Alfonso Cuarón devait être à peu près certain que personne n’irait voir «Gravity» pour son scénario. Même si sa réputation de scénariste en est une de grande créativité et de déviation des histoires typiques d’Hollywood, chaque moment de ce film spatial étonnamment linéaire ressemble moins à l’exploration d’une histoire fascinante qu’à une façon de transporter le public (c'est-à-dire nous) dans la prochaine explosion de la technologie IMAX. En surface, cela peut sembler trop facile – on achète un billet pour voir un film, et non pas pour faire un tour de montagne russe. Mais si le but principal d’un film est d’offrir à son public une expérience émotionnelle, «Gravity» est incontestablement un triomphe.
Le fait que la narration plutôt «typique» qui perdure tout au long du film ne rabaisse aucunement l’expérience en dit déjà beaucoup. Par ses effets éblouissants et son style de réalisation profondément immersif, «Gravity» nous offre quelque chose qui semble tout à fait nouveau. Sandra Bullock dans la peau de la docteure Ryan Stone, une scientifique qui participe à sa première expédition spatiale, ne sort pas du moule établi pour les héros des films d’action et d’aventures, peu importe leur sexe, mais vous resterez captivé par chacun de ses mouvements grâce au véritable simulateur spatial qu’est «Gravity».
Ce n’est pas seulement la technologie IMAX qui donne l’impression qu’un danger mortel nous guette sans arrêt, mais aussi la capacité d’Alfonso Cuarón à bâtir une tension réelle. La scène d’ouverture montre l’escalade lente et douloureuse d’une montagne de terreur, alors que la docteure Stone lutte pour réparer la navette spatiale pendant que Matt Kowalski (George Clooney, qui mérite tout le crédit pour tous les moments de répit comique du film) se déplace autour d’elle tout en racontant des histoires de Mardi gras et d’infidélités amoureuses. Pendant tout ce temps, malgré une conversation sans but et les mélodies agréables de la radio, on ressent une lourdeur dans la poitrine en anticipant ce qui suivra ce long plan-séquence. Le désastre.

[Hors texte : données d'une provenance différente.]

(** *** What a read returned *)
Lemma get_config_inv b b' c : get_config b = (Ok c, b') → b' = b ∧ with_config c b.
Proof.
  unfold with_config. destruct (current_config (st b)) as [c1|] eqn:E.
  - rewrite (get_config_run c1 b E). by intros [= -> ->].
  - by rewrite (no_config_run b E).
Qed.
Lemma get_st_inv b b' s : get_st b = (Ok s, b') → b' = b ∧ s = st b.
Proof. by intros [= <- <-]. Qed.
Lemma get_edge_inv k b b' e : get_edge k b = (Ok e, b') → b' = b ∧ edge_of k b = Some e.
Proof.
  unfold get_edge, edge_of. erewrite bind_Ok by reflexivity. unfold liftR, od_getitem.
  destruct (od_get _ _); [|done]. by intros [= -> ->].
Qed.
Lemma attr_inv {A} (o : option A) b b' a : attr o b = (Ok a, b') → b' = b ∧ o = Some a.
Proof. destruct o; [by intros [= -> ->]|done]. Qed.
Lemma field_inv {A} (o : option A) b b' a : field o b = (Ok a, b') → b' = b ∧ o = Some a.
Proof. destruct o; [by intros [= -> ->]|done]. Qed.
Lemma liftR_inv {A} (r : result A) b b' a : liftR r b = (Ok a, b') → b' = b ∧ r = Ok a.
Proof. by intros [= -> ->]. Qed.
Lemma ret_inv {A} (x : A) b b' a : mret (M:=M (Blue5G X)) x b = (Ok a, b') → b' = b ∧ x = a.
Proof. by intros [= -> ->]. Qed.

Ltac inv_ok H :=
  match type of H with
  | (_ ≫= _) _ = (Ok _, _) =>
      let H' := fresh "H" in
      apply bind_Ok_inv in H as (? & ? & H' & H); first [inv_ok H'|idtac]; cbv zeta beta in H; inv_ok H
  | get_config _ = (Ok _, _) => apply get_config_inv in H as [? ?]; subst
  | get_st _ = (Ok _, _) => apply get_st_inv in H as [? ?]; subst
  | get_edge _ _ = (Ok _, _) => apply get_edge_inv in H as [? ?]; subst
  | attr _ _ = (Ok _, _) => apply attr_inv in H as [? ?]; subst
  | field _ _ = (Ok _, _) => apply field_inv in H as [? ?]; subst
  | liftR _ _ = (Ok _, _) => apply liftR_inv in H as [? ?]; subst
  | mret _ _ = (Ok _, _) => apply ret_inv in H as [? ?]; subst
  | _ => idtac
  end.

Section edges.
Context (Hc : core_contract).

Lemma same_edges {A} (m : M (Blue5G X) A) b r b' :
  (∀ v, preserves (kept edge_areas v) m) → m b = (r, b') → edge_areas (st b') = edge_areas (st b).
Proof. intros Hm E. specialize (Hm _ b eq_refl). by rewrite E in Hm. Qed.

Lemma same_config {A} (m : M (Blue5G X) A) c b r b' :
  (∀ v, preserves (kept current_config v) m) → with_config c b → m b = (r, b') → with_config c b'.
Proof. intros Hm Hb E. specialize (Hm _ b Hb). by rewrite E in Hm. Qed.
Section endpoints.
Context `{!Env} {C : Type} `{!Mongo extra_doc C}.
#[local] Abbreviation HM := (M (World C)).

(** Ask the environment. *)
Definition ask {A} (f : list event → result A) : HM A := w ← getS; liftR (f (trace w)).
Definition ask_val {A} (f : list event → A) : HM A := w ← getS; mret (f (trace w)).
Definition emit (e : event) : HM unit := modifyS (λ w, {| extras := extras w; trace := trace w ++ [e] |}).

Definition post (url : string) (b : body) : HM Response :=
  w ← getS; emit (Post url b) ;; liftR (httpx_post (trace w) url b).
Definition run_playbook (host username password playbook : string) : HM string :=
  w ← getS; emit (Run host username password playbook) ;;
  liftR (run_ansible_playbook (trace w) host username password playbook).

Definition try_tasks (l : list yaml) : result DOCAction :=
  (fix go l := match l with
   | [] => Raise (HTTPException 422)
   | task :: l' =>
       found ← yaml_in "iptables" task;
       if found : bool then
         rule ← getitem_key "iptables" task;
         limit ← getitem_key "limit" rule;
         rate ← validate_limit limit;
         Ok (DOCActionDNSLimit "0.0.0.0" rate)
       else go l'
   end) l.

Definition extract_action (actionType : RTRActionType) (playbook : string) : result DOCAction :=
  data ← safe_load playbook;
  match actionType with
  | DNS_RATE_LIMIT =>
      let r := first ← getitem_0 data; tasks ← getitem_key "tasks" first;
               l ← yaml_iter tasks; try_tasks l in
      match r with Raise TypeError => Raise (HTTPException 422) | _ => r end
  | DNS_SERV_DISABLE => Ok (DOCActionDNSstatus EmptyString "disabled")
  | DNS_SERV_ENABLE => Ok (DOCActionDNSstatus EmptyString "enabled")
  | TEST => Ok (DOCActionDNSstatus "TEST" "TEST")
  end.

Definition build_request_for_doc (actionid target : string) (actiontype : RTRActionType)
  (service playbook : string) : result DOCNorthModel :=
  action_model ← extract_action actiontype playbook;
  Ok {| ActionID := actionid; Target := target;
        ActionDefinition := {| ActionType := actiontype; Service := service; Action := action_model |} |}.

(** The playbook is text, or absent when the request has no body. *)
Definition dump_playbook (playbook : option string) : HM string :=
  ask touch ;;
  match playbook with
  | Some p =>
      catch (ask (λ t, write_text t p)) (λ e, match e with OSError => Some (mret tt) | _ => None end) ;;
      mret p
  | None => raise TypeError
  end.

Definition send_callback_http (url : option string) (id : option string) (callback_code : CallbackCode)
  (descr : string) : HM unit :=
  match url with
  | None => mret tt
  | Some url =>
      time ← ask_val now;
      match id with
      | None => raise ValidationError
      | Some id =>
          catch
            (callback_resp ← post url (ToCallback {| actionid := id; code := callback_code;
                                                     cb_description := descr; timestamp := time |});
             if resp_status callback_resp =? 200 then mret tt
             else raise (HTTPException (resp_status callback_resp)))
            (λ e, match e with
                  | ReadTimeout => Some (raise (HTTPException 408))
                  | ConnectError => Some (raise (HTTPException 500))
                  | _ => None
                  end)
      end
  end.

Definition nl : string := String (Ascii.ascii_of_nat 10) EmptyString.
Definition response_debug (r : Response) : string :=
  "HTTP Status code: " +:+ pretty (resp_status r) +:+ nl +:+ "Url: " +:+ resp_url r +:+ nl +:+
  "Params: " +:+ resp_headers r +:+ nl +:+ "Body: " +:+ resp_text r.

Definition not_applied (cb : option string) (action_id descr : string) : HM unit :=
  send_callback_http cb (Some action_id) ACTION_NOT_APPLIED_BY_DOC descr.
(* ===== verification/SdCoreProps.v ===== *)
(** * The values of SD-Core describe the configuration

    What the chart of an SD-Core blueprint is given after each successful operation, and the slices that
    cannot be deleted. *)

From Stdlib Require Import Ascii.
From stdpp Require Import base list strings gmap pretty.
From Stdlib Require Import ZArith Lia.
From S2P Require Import Prelude Ipam IPv4Text NetworkModels Core5GModels Resources Generic5G Generic5GProps Generic5GK8s SdCore.

Open Scope Z_scope.

(** ** The specification

    A rate is a number and a unit; a slice has one data network, whose two rates have one unit the core knows. *)
Definition rate (ambr : option string) : option (Z * string) :=
  match py_split " "%char <$> ambr with
  | Some (n :: u :: _) => match py_int n with Ok v => Some (v, lower u) | Raise _ => None end
  | _ => None
  end.
Definition rates (d : SubDataNets) : option (Z * Z * string) :=
  '(down, unit) ← rate (downlinkAmbr d);
  '(up, unit') ← rate (uplinkAmbr d);
  if String.eqb unit unit' && py_in String.eqb unit supported_units then Some (down, up, unit) else None.
Definition net_of_slice (nets : list SubDataNets) (s : SubSliceProfiles) : option SubDataNets :=
  match dnnList s with [n] => find (λ d, String.eqb (dnn d) n) nets | _ => None end.

(** Where a slice is offered: a core serves a slice in one area, listed once. *)
Definition offered_in (c : Create5gModel) (i : string) : list Z :=
  concat ((λ a, const (area_id a) <$> List.filter (λ x, String.eqb (area_sliceId x) i) (default [] (slices a))) <$> areas c).
Definition gnbs_of (c : Create5gModel) (i : string) : list GNodeB :=
  match offered_in c i with [a] => [{| gnb_name := "gnb" +:+ pretty a; gnb_tac := a |}] | _ => [] end.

Et une fois que le désastre éclate, nous sommes pris. On sent qu’on se noie, qu’on fait de notre mieux pour survivre pendant l’heure et quelques minutes qui suit, en étant sauvés occasionnellement lorsque Stone réussit à trouver un semblant de refuge momentané de l’abysse qui l’entoure. Le film a un tel pouvoir magique qu’on ressent tout ce que Stone ressent, même si on sait très bien que nous ne sommes pas en danger et que Sandra Bullock ne l’est pas non plus.
Il faut voir «Gravity» sur le plus grand écran possible, avec des lunettes pour IMAX. Bien que le film n’offre pas de surprises dramatiques, les chocs, les cris et les moments où l’on souhaite que Stone s’en sorte sont nombreux. Plus que nombreux, en fait. Ils perdurent tout au long du film. «Gravity» n’est peut-être pas une grande histoire, mais en ce qui concerne l’immersion émotionnelle, c’est une oeuvre sans égal.